(** a[bn] of an indirect block *)
Definition ind_get (d : list Z) (bn : Z) : Z := rdn 4 d (4 * Z.to_nat bn).
Definition ind_set (bn a : Z) (d : list Z) : list Z := wrn 4 d (4 * Z.to_nat bn) a.

Definition bmap (ip : nat) (bn : Z) : K Z :=
  let* i := get_inode ip in
  if bn <? NDIRECT then
    let* addr := addr_get ip bn in
    if addr =? 0 then
      let* addr := balloc (i_dev i) in
      if addr =? 0 then ret 0 else addr_set ip bn addr ;; ret addr
    else ret addr
  else
    let bn := bn - NDIRECT in
    if bn <? NINDIRECT then
      let* addr := addr_get ip NDIRECT in
      let* addr := (if addr =? 0 then
                      let* addr := balloc (i_dev i) in
                      if addr =? 0 then ret 0 else addr_set ip NDIRECT addr ;; ret addr
                    else ret addr) in
      if addr =? 0 then ret 0
      else
        let* bp := bread (i_dev i) addr in
        let* bf := get_buf bp in
        let addr := ind_get (b_data bf) bn in
        let* addr := (if addr =? 0 then
                        let* addr := balloc (i_dev i) in
                        (when negb (addr =? 0) do
                          (mod_data bp (ind_set bn addr) ;; log_write bp)) ;;
                        ret addr
                      else ret addr) in
        brelse bp ;;
        ret addr
    else panic "bmap: out of range".

Definition itrunc (ip : nat) : K unit :=
  for_loop (Z.to_nat NDIRECT) 0 (fun k =>
    let* i := get_inode ip in
    let* a := addr_get ip (Z.of_nat k) in
    when negb (a =? 0) do (bfree (i_dev i) a ;; addr_set ip (Z.of_nat k) 0)) ;;
  let* i := get_inode ip in
  let* a := addr_get ip NDIRECT in
  (when negb (a =? 0) do
    (let* bp := bread (i_dev i) a in
     for_loop (Z.to_nat NINDIRECT) 0 (fun j =>
       let* bf := get_buf bp in
       let e := ind_get (b_data bf) (Z.of_nat j) in
       when negb (e =? 0) do bfree (i_dev i) e) ;;
     brelse bp ;;
     bfree (i_dev i) a ;;
     addr_set ip NDIRECT 0)) ;;
  mod_inode ip (fun i => i <| i_size := 0 |>) ;;
  iupdate ip.

Definition iput (ip : nat) : K unit :=
  acquire LkItable ;;
  let* i := get_inode ip in
  (when (i_ref i =? 1) && i_valid i && (i_nlink i =? 0) do
    (acquiresleep (SlInode ip) ;;
     release LkItable ;;
     itrunc ip ;;
     mod_inode ip (fun i => i <| i_type := 0 |>) ;;
     iupdate ip ;;
     mod_inode ip (fun i => i <| i_valid := false |>) ;;
     releasesleep (SlInode ip) ;;
     acquire LkItable)) ;;
  mod_inode ip (fun i => i <| i_ref ::= fun r => i32 (r - 1) |>) ;;
  release LkItable.

Definition iunlockput (ip : nat) : K unit := iunlock (Some ip) ;; iput ip.

(** struct stat *)
Record stat : Type := mkStat {
  st_dev : Z;
  st_ino : Z;
  st_type : Z;
  st_nlink : Z;
  st_size : Z;
}.

Definition stati (ip : nat) : K stat :=
  let* i := get_inode ip in
  ret (mkStat (i32 (i_dev i)) (i_inum i) (i_type i) (i_nlink i) (i_size i)).

(** The loop of readi(): [acc] are the bytes stored in a local destination. *)
Fixpoint readi_loop (fuel : nat) (ip : nat) (dst : dest) (off tot n : Z) (acc : list Z) : K (Z * list Z) :=
  match fuel with
  | O => diverge
  | S f =>
      if tot <? n then
        let* addr := bmap ip (off / BSIZE) in
        if addr =? 0 then ret (i32 tot, acc)
        else
          let* i := get_inode ip in
          let* bp := bread (i_dev i) addr in
          let m := Z.min (n - tot) (BSIZE - off mod BSIZE) in
          let* bf := get_buf bp in
          let chunk := rdb (b_data bf) (Z.to_nat (off mod BSIZE)) (Z.to_nat m) in
          let* r := either_copyout dst chunk in
          if r =? -1 then brelse bp ;; ret (-1, acc)
          else
            brelse bp ;;
            readi_loop f ip (dest_add dst m) (u32 (off + m)) (u32 (tot + m)) n (local_store dst chunk acc)
      else ret (i32 tot, acc)
  end.

(** Every round but the first starts at a block boundary. *)
Definition readi (ip : nat) (dst : dest) (off n : Z) : K (Z * list Z) :=
  let* i := get_inode ip in
  if (i_size i <? off) || (u32 (off + n) <? off) then ret (0, [])
  else
    let n := if i_size i <? u32 (off + n) then i_size i - off else n in
    readi_loop (S (S (Z.to_nat (n / BSIZE + 1)))) ip dst off 0 n [].

(** The loop of writei(): it returns [tot] and the final [off]. *)
Fixpoint writei_loop (fuel : nat) (ip : nat) (src : source) (off tot n : Z) : K (Z * Z) :=
  match fuel with
  | O => diverge
  | S f =>
      if tot <? n then
        let* addr := bmap ip (off / BSIZE) in
        if addr =? 0 then ret (tot, off)
        else
          let* i := get_inode ip in
          let* bp := bread (i_dev i) addr in
          let m := Z.min (n - tot) (BSIZE - off mod BSIZE) in
          let* r := either_copyin src m in
          mod_data bp (fun d => wrb d (Z.to_nat (off mod BSIZE)) r.2) ;;
          if r.1 =? -1 then brelse bp ;; ret (tot, off)
          else
            log_write bp ;;
            brelse bp ;;
            writei_loop f ip (source_add src m) (u32 (off + m)) (u32 (tot + m)) n
      else ret (tot, off)
  end.
(* ===== verification/Proc.v ===== *)
(** kernel/proc.c, part 2: the life of a process. *)

From S2P Require Import Prelude Layout Strings Kernel Sched Printf Kalloc Vm Bio Log Fs Dir Console Pipe File.

(** ** Trap frames *)

(** Offsets of the fields of struct trapframe. *)
Definition TF_kernel_satp : Z := 0.
Definition TF_kernel_sp : Z := 8.
Definition TF_kernel_trap : Z := 16.
Definition TF_epc : Z := 24.
Definition TF_kernel_hartid : Z := 32.
Definition TF_sp : Z := 48.
Definition TF_a0 : Z := 112.
Definition TF_a1 : Z := 120.
Definition TF_a7 : Z := 168.
Definition sizeof_trapframe : Z := 288.

(** p->trapframe->field; the trap frame is null only in an unused slot. *)
Definition tf_get (i : nat) (field : Z) : K Z :=
  let* p := get_proc i in
  if p_trapframe p =? 0 then fault else gets (fun s => load 8 (k_mem s) (p_trapframe p + field)).
Definition tf_set (i : nat) (field v : Z) : K unit :=
  let* p := get_proc i in
  if p_trapframe p =? 0 then fault else mod_mem (fun m => store 8 m (p_trapframe p + field) v).

(** safestrcpy() of a string into a field of [n] bytes. *)
Definition lsafestrcpy (t : list Z) (n : nat) : list Z := take (n - 1) t.

(** ** Allocation *)

Definition procinit : K unit :=
  for_loop NPROC 0 (fun i =>
    mod_proc i (fun p => p <| p_state := UNUSED |> <| p_kstack := KSTACK (Z.of_nat i) |>)).

Definition allocpid : K Z :=
  acquire LkPid ;;
  let* pid := gets k_nextpid in
  modify (fun s => s <| k_nextpid := i32 (pid + 1) |>) ;;
  release LkPid ;;
  ret pid.

Definition proc_pagetable (i : nat) : K Z :=
  let* pagetable := uvmcreate in
  if pagetable =? 0 then ret 0
  else
    let* sy := gets k_syms in
    let* r := mappages pagetable TRAMPOLINE PGSIZE (sy_trampoline sy) (Z.lor PTE_R PTE_X) in
    if r <? 0 then uvmfree pagetable 0 ;; ret 0
    else
      let* p := get_proc i in
      let* r := mappages pagetable TRAPFRAME PGSIZE (p_trapframe p) (Z.lor PTE_R PTE_W) in
      if r <? 0 then
        uvmunmap pagetable TRAMPOLINE 1 false ;;
        uvmfree pagetable 0 ;;
        ret 0
      else ret pagetable.

Definition proc_freepagetable (pagetable sz : Z) : K unit :=
  uvmunmap pagetable TRAMPOLINE 1 false ;;
  uvmunmap pagetable TRAPFRAME 1 false ;;
  uvmfree pagetable sz.

Definition freeproc (i : nat) : K unit :=
  let* p := get_proc i in
  (when negb (p_trapframe p =? 0) do kfree (p_trapframe p)) ;;
  mod_proc i (fun p => p <| p_trapframe := 0 |>) ;;
  (when negb (p_pagetable p =? 0) do proc_freepagetable (p_pagetable p) (p_sz p)) ;;
  mod_proc i (fun p => p <| p_pagetable := 0 |> <| p_sz := 0 |> <| p_pid := 0 |>
    <| p_parent := None |> <| p_name := [] |> <| p_chan := None |> <| p_killed := 0 |>
    <| p_xstate := 0 |> <| p_state := UNUSED |>).

(** The search of allocproc(): it returns with the lock of the slot held. *)
Definition find_unused (i : nat) : K (option nat) :=
  acquire (LkProc i) ;;
  let* p := get_proc i in
  if decide (p_state p = UNUSED) then ret (Some i)
  else release (LkProc i) ;; ret None.

(** found: false if memory ran out *)
Definition allocproc_found (i : nat) : K bool :=
  let* pid := allocpid in
  mod_proc i (fun p => p <| p_pid := pid |> <| p_state := USED |>) ;;
  let* tf := kalloc in
  mod_proc i (fun p => p <| p_trapframe := tf |>) ;;
  if tf =? 0 then freeproc i ;; release (LkProc i) ;; ret false
  else
    let* pt := proc_pagetable i in
    mod_proc i (fun p => p <| p_pagetable := pt |>) ;;
    if pt =? 0 then freeproc i ;; release (LkProc i) ;; ret false
    else
      let* sy := gets k_syms in
      mod_proc i (fun p => p <| p_context := mkContext (sy_forkret sy) (u64 (p_kstack p + PGSIZE))
        (replicate 12 0) |>) ;;
      ret true.

Definition allocproc : K (option nat) :=
  let* r := for_ret NPROC 0 find_unused in
  match r with
  | None => ret None
  | Some i => let* ok := allocproc_found i in ret (if ok then Some i else None)
  end.

(** uchar initcode[] *)
Definition initcode : list Z :=
  [23; 5; 0; 0; 19; 5; 69; 2;
   151; 5; 0; 0; 147; 133; 53; 2;
   147; 8; 112; 0; 115; 0; 0; 0;
   147; 8; 32; 0; 115; 0; 0; 0;
   239; 240; 159; 255; 47; 105; 110; 105;
   116; 0; 0; 36; 0; 0; 0; 0;
   0; 0; 0; 0].

Definition userinit : K unit :=
  let* r := allocproc in
  modify (fun s => s <| k_initproc := r |>) ;;
  match r with
  | None => fault
  | Some i =>
      let* p := get_proc i in
      uvmfirst (p_pagetable p) initcode ;;
      mod_proc i (fun p => p <| p_sz := PGSIZE |>) ;;
      tf_set i TF_epc 0 ;;
      tf_set i TF_sp PGSIZE ;;
      mod_proc i (fun p => p <| p_name := lsafestrcpy (bytes "initcode") 16 |>) ;;
      let* cwd := namei (bytes "/") in
      mod_proc i (fun p => p <| p_cwd := cwd |>) ;;
      mod_proc i (fun p => p <| p_state := RUNNABLE |>) ;;
      release (LkProc i)
  end.

Definition growproc (n : Z) : K Z :=
  let* i := curproc in
  let* p := get_proc i in
  let sz := p_sz p in
  if 0 <? n then
    let* sz' := uvmalloc (p_pagetable p) sz (u64 (sz + n)) PTE_W in
    if sz' =? 0 then ret (-1)
    else mod_proc i (fun p => p <| p_sz := sz' |>) ;; ret 0
  else
    let* sz' := (if n <? 0 then uvmdealloc (p_pagetable p) sz (u64 (sz + n)) else ret sz) in
    mod_proc i (fun p => p <| p_sz := sz' |>) ;; ret 0.

(** ** fork, exit, wait *)

Definition fork_file (p np : nat) (fd : nat) : K unit :=
  let* q := get_proc p in
  let* o := index (p_ofile q) fd in
  match o with
  | None => ret tt
  | Some f =>
      let* f := filedup f in
      mod_proc np (fun q => q <| p_ofile ::= <[fd := Some f]> |>)
  end.

Definition fork : K Z :=
  let* p := curproc in
  let* r := allocproc in
  match r with
  | None => ret (-1)
  | Some np =>
      let* q := get_proc p in
      let* nq := get_proc np in
      let* r := uvmcopy (p_pagetable q) (p_pagetable nq) (p_sz q) in
      if r <? 0 then freeproc np ;; release (LkProc np) ;; ret (-1)
      else
        mod_proc np (fun x => x <| p_sz := p_sz q |>) ;;
        mod_mem (fun m => mcopy m (p_trapframe nq) (p_trapframe q) sizeof_trapframe) ;;
        tf_set np TF_a0 0 ;;
        for_loop NOFILE 0 (fork_file p np) ;;
        (match p_cwd q with
         | None => fault
         | Some c => let* c := idup c in mod_proc np (fun x => x <| p_cwd := Some c |>)
         end) ;;
        mod_proc np (fun x => x <| p_name := lsafestrcpy (p_name q) 16 |>) ;;
        let* nq := get_proc np in
        let pid := p_pid nq in
        release (LkProc np) ;;
        acquire LkWait ;;
        mod_proc np (fun x => x <| p_parent := Some p |>) ;;
        release LkWait ;;
        acquire (LkProc np) ;;
        mod_proc np (fun x => x <| p_state := RUNNABLE |>) ;;
        release (LkProc np) ;;
        ret pid
  end.

(** A process used as a channel. *)
Definition proc_chan (p : option nat) : chan :=
  match p with Some i => ChProc i | None => ChNull end.

Definition reparent_one (p : nat) (i : nat) : K unit :=
  let* pp := get_proc i in
  when bool_decide (p_parent pp = Some p) do
    (let* init := gets k_initproc in
     mod_proc i (fun x => x <| p_parent := init |>) ;;
     wakeup (proc_chan init)).

Definition reparent (p : nat) : K unit := for_loop NPROC 0 (reparent_one p).

Definition exit_file (p : nat) (fd : nat) : K unit :=
  let* q := get_proc p in
  let* o := index (p_ofile q) fd in
  match o with
  | None => ret tt
  | Some f => fileclose f ;; mod_proc p (fun q => q <| p_ofile ::= <[fd := None]> |>)
  end.

Definition exit {A} (status : Z) : K A :=
  let* p := curproc in
  let* init := gets k_initproc in
  if decide (Some p = init) then panic "init exiting"
  else
    for_loop NOFILE 0 (exit_file p) ;;
    begin_op ;;
    let* q := get_proc p in
    iput_ptr (p_cwd q) ;;
    end_op ;;
    mod_proc p (fun q => q <| p_cwd := None |>) ;;
    acquire LkWait ;;
    reparent p ;;
    let* q := get_proc p in
    wakeup (proc_chan (p_parent q)) ;;
    acquire (LkProc p) ;;
    mod_proc p (fun q => q <| p_xstate := status |> <| p_state := ZOMBIE |>) ;;
    release LkWait ;;
    sched_zombie.

(** One iteration of the scan in wait(): havekids so far; [Some r] returns. *)
Fixpoint wait_scan (n i : nat) (p : nat) (addr : Z) (havekids : bool) : K (option Z * bool) :=
  match n with
  | O => ret (None, havekids)
  | S n' =>
      let* pp := get_proc i in
      if bool_decide (p_parent pp = Some p) then
        acquire (LkProc i) ;;
        let* pp := get_proc i in
        if decide (p_state pp = ZOMBIE) then
          let pid := p_pid pp in
          let* q := get_proc p in
          let* bad := (if addr =? 0 then ret false
                       else
                         let* r := copyout (p_pagetable q) addr (le_bytes 4 (p_xstate pp)) in
                         ret (r <? 0)) in
          if bad then
            release (LkProc i) ;;
            release LkWait ;;
            ret (Some (-1), true)
          else
            freeproc i ;;
            release (LkProc i) ;;
            release LkWait ;;
            ret (Some pid, true)
        else
          release (LkProc i) ;;
          wait_scan n' (S i) p addr true
      else wait_scan n' (S i) p addr havekids
  end.

Fixpoint wait_loop (fuel : nat) (p : nat) (addr : Z) : K Z :=
  match fuel with
  | O => diverge
  | S f =>
      let* r := wait_scan NPROC 0 p addr false in
      match r with
      | (Some x, _) => ret x
      | (None, havekids) =>
          let* stop := (if havekids then let* k := killed p in ret (negb (k =? 0)) else ret true) in
          if stop then release LkWait ;; ret (-1)
          else sleep (ChProc p) LkWait ;; wait_loop f p addr
      end
  end.

Definition wait (addr : Z) : K Z :=
  let* p := curproc in
  acquire LkWait ;;
  waiting (fun fuel => wait_loop fuel p addr).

◆ ◆ ◆ ◆ ◆

Task description:
Give back exactly the lines above, from the line containing "wakeup (proc_chan (p_parent q)) ;;" through the line containing "(** One iteration", with both end lines and nothing more.

Answer for the task:
    wakeup (proc_chan (p_parent q)) ;;
    acquire (LkProc p) ;;
    mod_proc p (fun q => q <| p_xstate := status |> <| p_state := ZOMBIE |>) ;;
    release LkWait ;;
    sched_zombie.

(** One iteration of the scan in wait(): havekids so far; [Some r] returns. *)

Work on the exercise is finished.